Knowledge Bank

Acute respiratory distress syndrome (ARDS) is a type of respiratory failure in which edema fluid fills the airways and prevents proper oxygen exchange in the alveolus [1][2]. Aerosolized particle delivery could be used in conjunction with mechanical ventilation to open the lungs and treat ARDS, but this approach is either harmful to the patient or ineffective if the combination of particle delivery and mechanical ventilation is not balanced properly [4][5]. Thus, there is a need for a computational model that can predict the success rate of particle delivery given a certain amount of mechanical ventilation performed and volume of edema fluid present in the lungs.
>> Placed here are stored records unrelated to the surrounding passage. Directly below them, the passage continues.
(** * pkgcheck: package-directory and equal-version checks

    A shallow embedding of [src/pkgcheck/checks/pkgdir.py] and the
    properties of its two checks, [PkgDirCheck] and [EqualVersionsCheck].

    Python values are modelled as follows.
    - A [str] is the list of its code points, so that [set(filename)],
      [sorted] and [ord] range over characters and not over bytes.
    - A [set] is a [gset]; [sorted(s)] sorts its elements.
    - A [defaultdict] is an insertion-ordered association list: the order
      of [items()] is the order in which keys were first stored, and it
      decides the order in which results are yielded.
    - A generator is the trace of what it yields, together with the
      exception that ended it, if any.
    - The file system, the git ignore rules, the atom parser, the codec and
      the checksum function are collaborators: they are fields of a record
      [world] that the check reads. *)

From Stdlib Require Import NArith Ascii String.
From Stdlib.Strings Require Import Byte.
From stdpp Require Import base option list sorting gmap.

Local Open Scope N_scope.

(** ** Python strings *)

Definition str := list N.

Definition ord (c : ascii) : N := N_of_ascii c.

(** A literal: the code points of an ASCII string. *)
Definition lit (s : string) : str := ord <$> list_ascii_of_string s.

(** [range(a, b)] *)
Definition range (a b : N) : list N :=
  N.of_nat <$> seq (N.to_nat a) (N.to_nat b - N.to_nat a).

Definition str_eqb (s t : str) : bool := bool_decide (s = t).

(** [s.startswith(p)] and [s.endswith(p)] *)
Definition startswith (s p : str) : bool :=
  str_eqb (take (length p) s) p.

Definition endswith (s p : str) : bool :=
  (length p <=? length s)%nat && str_eqb (drop (length s - length p) s) p.

(** [s < t] on strings: lexicographic on code points, a proper prefix
    first. *)
Fixpoint str_ltb (s t : str) : bool :=
  match s, t with
  | _, [] => false
  | [], _ :: _ => true
  | a :: s', b :: t' => (a <? b) || ((a =? b) && str_ltb s' t')
  end.

(** ** [sorted]

    Python's [sorted] is stable and only asks [<].  An element is put
    before the first element that is not smaller than it. *)

Section Sorted.
Context {A : Type} (ltb : A → A → bool).

Fixpoint insort (x : A) (l : list A) : list A :=
  match l with
  | [] => [x]
  | y :: l' => if ltb y x then y :: insort x l' else x :: y :: l'
  end.

Definition sorted (l : list A) : list A := foldr insort [] l.
End Sorted.

(** ** [os.path] *)

Definition sep : N := ord "/".

(** One step of [os.path.join(a, *p)]. *)
Definition join2 (path b : str) : str :=
  if startswith b [sep] then b
  else if bool_decide (path = []) || endswith path [sep] then path ++ b
  else path ++ sep :: b.

Definition pjoin (a : str) (p : list str) : str := foldl join2 a p.
Global Arguments pjoin : simpl never.

(** [os.path.basename(p)]: what follows the last separator. *)
Definition basename (p : str) : str :=
  foldl (λ acc c, if c =? sep then [] else acc ++ [c]) [] p.

(** ** [defaultdict]

    [dict_upd eqb dflt f k d] is [d[k] = f(d[k])] on a [defaultdict] whose
    factory returns [dflt]: the first stored key equal to [k] keeps its
    place, a missing key is added last. *)

Section Dict.
Context {K V : Type} (eqb : K → K → bool) (dflt : V).

Fixpoint dict_upd (f : V → V) (k : K) (d : list (K * V)) : list (K * V) :=
  match d with
  | [] => [(k, f dflt)]
  | (k', v) :: d' =>
      if eqb k' k then (k', f v) :: d' else (k', v) :: dict_upd f k d'
  end.
End Dict.

(** ** Results *)

Section Results.
Context {P : Type}.

Inductive result : Type :=
| MismatchedPN (ebuilds : list str) (pkg : P)
| InvalidPN (ebuilds : list str) (pkg : P)
| EqualVersions (versions : list str) (pkg : P)
| DuplicateFiles (files : list str) (pkg : P)
| EmptyFile (filename : str) (pkg : P)
| ExecutableFile (filename : str) (pkg : P)
| UnknownPkgDirEntry (filenames : list str) (pkg : P)
| SizeViolation (filename : str) (size : N) (pkg : P)
| BannedCharacter (filename : str) (chars : list N) (pkg : P)
| InvalidUTF8 (filename : str) (err : str) (pkg : P).

Global Instance result_eq_dec `{EqDecision P} : EqDecision result.
Proof. solve_decision. Defined.
End Results.
Global Arguments result : clear implicits.

(** A package of the package set: what the checks read of it. *)
Record Pkg {atom : Type} := {
  category : str;
  package : str;
  fullver : str;
  versioned_atom : atom;
}.
Global Arguments Pkg : clear implicits.

Global Instance Pkg_eq_dec `{EqDecision atom} : EqDecision (Pkg atom).
Proof. solve_decision. Defined.

(** ** Generators

    Running a generator to its end gives the events it produced, in order,
    and either its return value or the exception that stopped it.  Calls
    of the checksum function are events too, so that one can count them. *)

Inductive exn : Type :=
| OSError (filename : str)
| IndexError.

Global Instance exn_eq_dec : EqDecision exn.
Proof. solve_decision. Defined.

Section Gen.
Context {P : Type}.

Inductive event : Type :=
| Yield (r : result P)
| Chksum (path : str).

Global Instance event_eq_dec `{EqDecision P} : EqDecision event.
Proof. solve_decision. Defined.

Definition gen (A : Type) : Type := list event * (exn + A).

Definition ret {A} (a : A) : gen A := ([], inr a).

Definition raise {A} (e : exn) : gen A := ([], inl e).

Definition bind {A B} (m : gen A) (k : A → gen B) : gen B :=
  match m.2 with
  | inl e => (m.1, inl e)
  | inr a => (m.1 ++ (k a).1, (k a).2)
  end.

Definition yield (r : result P) : gen unit := ([Yield r], inr tt).

(** The result of a call that may raise. *)
Definition call {A} (r : exn + A) : gen A := ([], r).

Definition logged {A} (ev : event) (r : exn + A) : gen A := ([ev], r).

Definition when (b : bool) (m : gen unit) : gen unit :=
  if b then m else ret tt.

(** [for x in xs: s = body(x, s)] *)
Fixpoint for_each {X S} (xs : list X) (body : X → S → gen S) (s : S)
  : gen S :=
  match xs with
  | [] => ret s
  | x :: xs' => bind (body x s) (for_each xs' body)
  end.

(** The results yielded in a trace, and the files it hashed. *)
Definition yields (tr : list event) : list (result P) :=
  omap (λ ev, match ev with Yield r => Some r | _ => None end) tr.

Definition chksum_calls (tr : list event) : list str :=
  omap (λ ev, match ev with Chksum p => Some p | _ => None end) tr.
End Gen.
Global Arguments event : clear implicits.
Global Arguments gen : clear implicits.

Declare Scope gen_scope.
Delimit Scope gen_scope with gen.
Notation "x <- m ;; k" := (bind m (λ x, k))
  (at level 100, m at next level, right associativity) : gen_scope.
Notation "m ;; k" := (bind m (λ _, k))
  (at level 100, right associativity) : gen_scope.


(** ** The collaborators

    What [os.stat] and [os.lstat] return, as far as the check reads it. *)

Record stat_result := {
  st_mode : N;
  st_size : N;
}.

(** [stat.S_ISREG]: the file-type bits [0o170000] are [0o100000]. *)
Definition S_IFMT (mode : N) : N := N.land mode 61440.

Definition S_ISREG (mode : N) : bool := S_IFMT mode =? 32768.

(** A directory as [os.walk] sees it: the entries it calls directories,
    each with what a walk of it finds, and the other entries.  [Unlisted]
    is a path of which [os.walk] yields nothing: it is missing, it cannot
    be listed, or it is a symbolic link, which is not followed. *)
#[warnings="-register-all"]
Inductive dirtree : Type :=
| Unlisted
| Dir (dirs : list (str * dirtree)) (nondirs : list str).

Record world := {
  (** [options.target_repo.location] and [options.gentoo_repo] *)
  target_repo_location : str;
  gentoo_repo : bool;
  (** [git_addon.gitignored(path)] *)
  gitignored : str → bool;
  (** [listdir(path)] *)
  listdir : str → exn + list str;
  (** [os.stat(path)], which follows links, and [os.lstat(path)] *)
  os_stat : str → exn + stat_result;
  os_lstat : str → exn + stat_result;
  (** [open(path, mode='rb')] and the bytes of the file *)
  open_rb : str → exn + list byte;
  (** [bytes.decode()]: [Some msg] is a [UnicodeDecodeError] whose text
      is [msg] *)
  decode : list byte → option str;
  (** [atom_cls(s).package]; [None] is [MalformedAtom] *)
  atom_cls : str → option str;
  (** the directory tree below a path *)
  scandir : str → dirtree;
  (** [get_chksums(path, digest_algo)[0]] *)
  get_chksums : str → exn + N;
}.

(** [f.read(n)] on a file just opened: its first [n] bytes. *)
Definition read (n : N) (content : list byte) : list byte :=
  take (N.to_nat n) content.

(** ** [allowed_filename_chars_set] *)

Definition allowed_filename_chars_set : gset N :=
  list_to_set (range (ord "a") (ord "z" + 1))
  ∪ list_to_set (range (ord "A") (ord "Z" + 1))
  ∪ list_to_set (range (ord "0") (ord "9" + 1))
  ∪ list_to_set (ord <$> ["."; "-"; "_"; "+"; ":"]%char).

(** [set(filename) - allowed_filename_chars_set] *)
Definition banned_chars (filename : str) : gset N :=
  list_to_set filename ∖ allowed_filename_chars_set.

(** The truth value of a set. *)
Definition nonempty (s : gset N) : bool := negb (bool_decide (s = ∅)).

(** [sorted(s)] of a set of characters, of a list of strings. *)
Definition sorted_chars (s : gset N) : list N := sorted N.ltb (elements s).

Definition sorted_strs (l : list str) : list str := sorted str_ltb l.

(** ** [os.walk]

    [for d in ignore_dirs.intersection(dirs): dirs.remove(d)] takes the
    first entry of each ignored name out of [dirs]; [os.walk] then
    descends into what is left. *)

Definition ignore_dirs : list str := [lit "cvs"; lit ".svn"; lit ".bzr"].

Fixpoint list_remove {X} (d : str) (dirs : list (str * X)) : list (str * X) :=
  match dirs with
  | [] => []
  | e :: dirs' => if str_eqb e.1 d then dirs' else e :: list_remove d dirs'
  end.

Definition prune_ignore_dirs {X} (dirs : list (str * X)) : list (str * X) :=
  foldl (λ ds d, list_remove d ds) dirs
        (filter (λ d, d ∈ dirs.*1) ignore_dirs).

(** The triples [(root, dirs, files)] of a top-down walk whose consumer
    prunes [dirs] as above before the walk goes on. *)
Fixpoint os_walk (t : dirtree) (top : str) : list (str * list str * list str) :=
  match t with
  | Unlisted => []
  | Dir dirs nondirs =>
      (top, dirs.*1, nondirs) ::
      mjoin ((λ e : str * (str → _), e.2 (pjoin top [e.1])) <$>
             prune_ignore_dirs ((λ e, (e.1, os_walk e.2)) <$> dirs))
  end.

(** * [PkgDirCheck] *)

Module PkgDirCheck.
Section Check.
Context {atom : Type} (w : world).

Local Open Scope gen_scope.

Abbreviation pkg_t := (Pkg atom).

(** [os.path.isfile(path)]: [os.stat] succeeds and finds a regular file. *)
Definition isfile (path : str) : bool :=
  match os_stat w path with
  | inr st => S_ISREG (st_mode st)
  | inl _ => false
  end.

Definition ebuild_ext : str := lit ".ebuild".

(** The names collected during the listing. *)
Record names := {
  mismatched : list str;
  invalid : list str;
  unknown : list str;
}.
COMSOL Multiphysics software was used in conjunction with MATLAB to create the computational models necessary for this study. Computational models were built using the porous media flow (PMF) module to simulate the sponge-like characteristics of the lung tissue in the presence of edema fluid [6]. Validation of the model, performed in incremental steps, required the comparison of the results to published literature, other validated models, or expected results. 1D-airway geometries were generated by scanning a 1D model obtained from Avatree and fluid analysis was conducted [9]. The 2D velocity and porosity plots were examined to determine the accuracy of the model in replicating fluid-structure interactions. A particle tracing module was incorporated to track the displacement of aerosolized particles as they travelled through the respiratory system. Fluid occlusion was simulated by decreasing the porosity along the open airways and was found to influence particle direction and velocity in the respiratory system.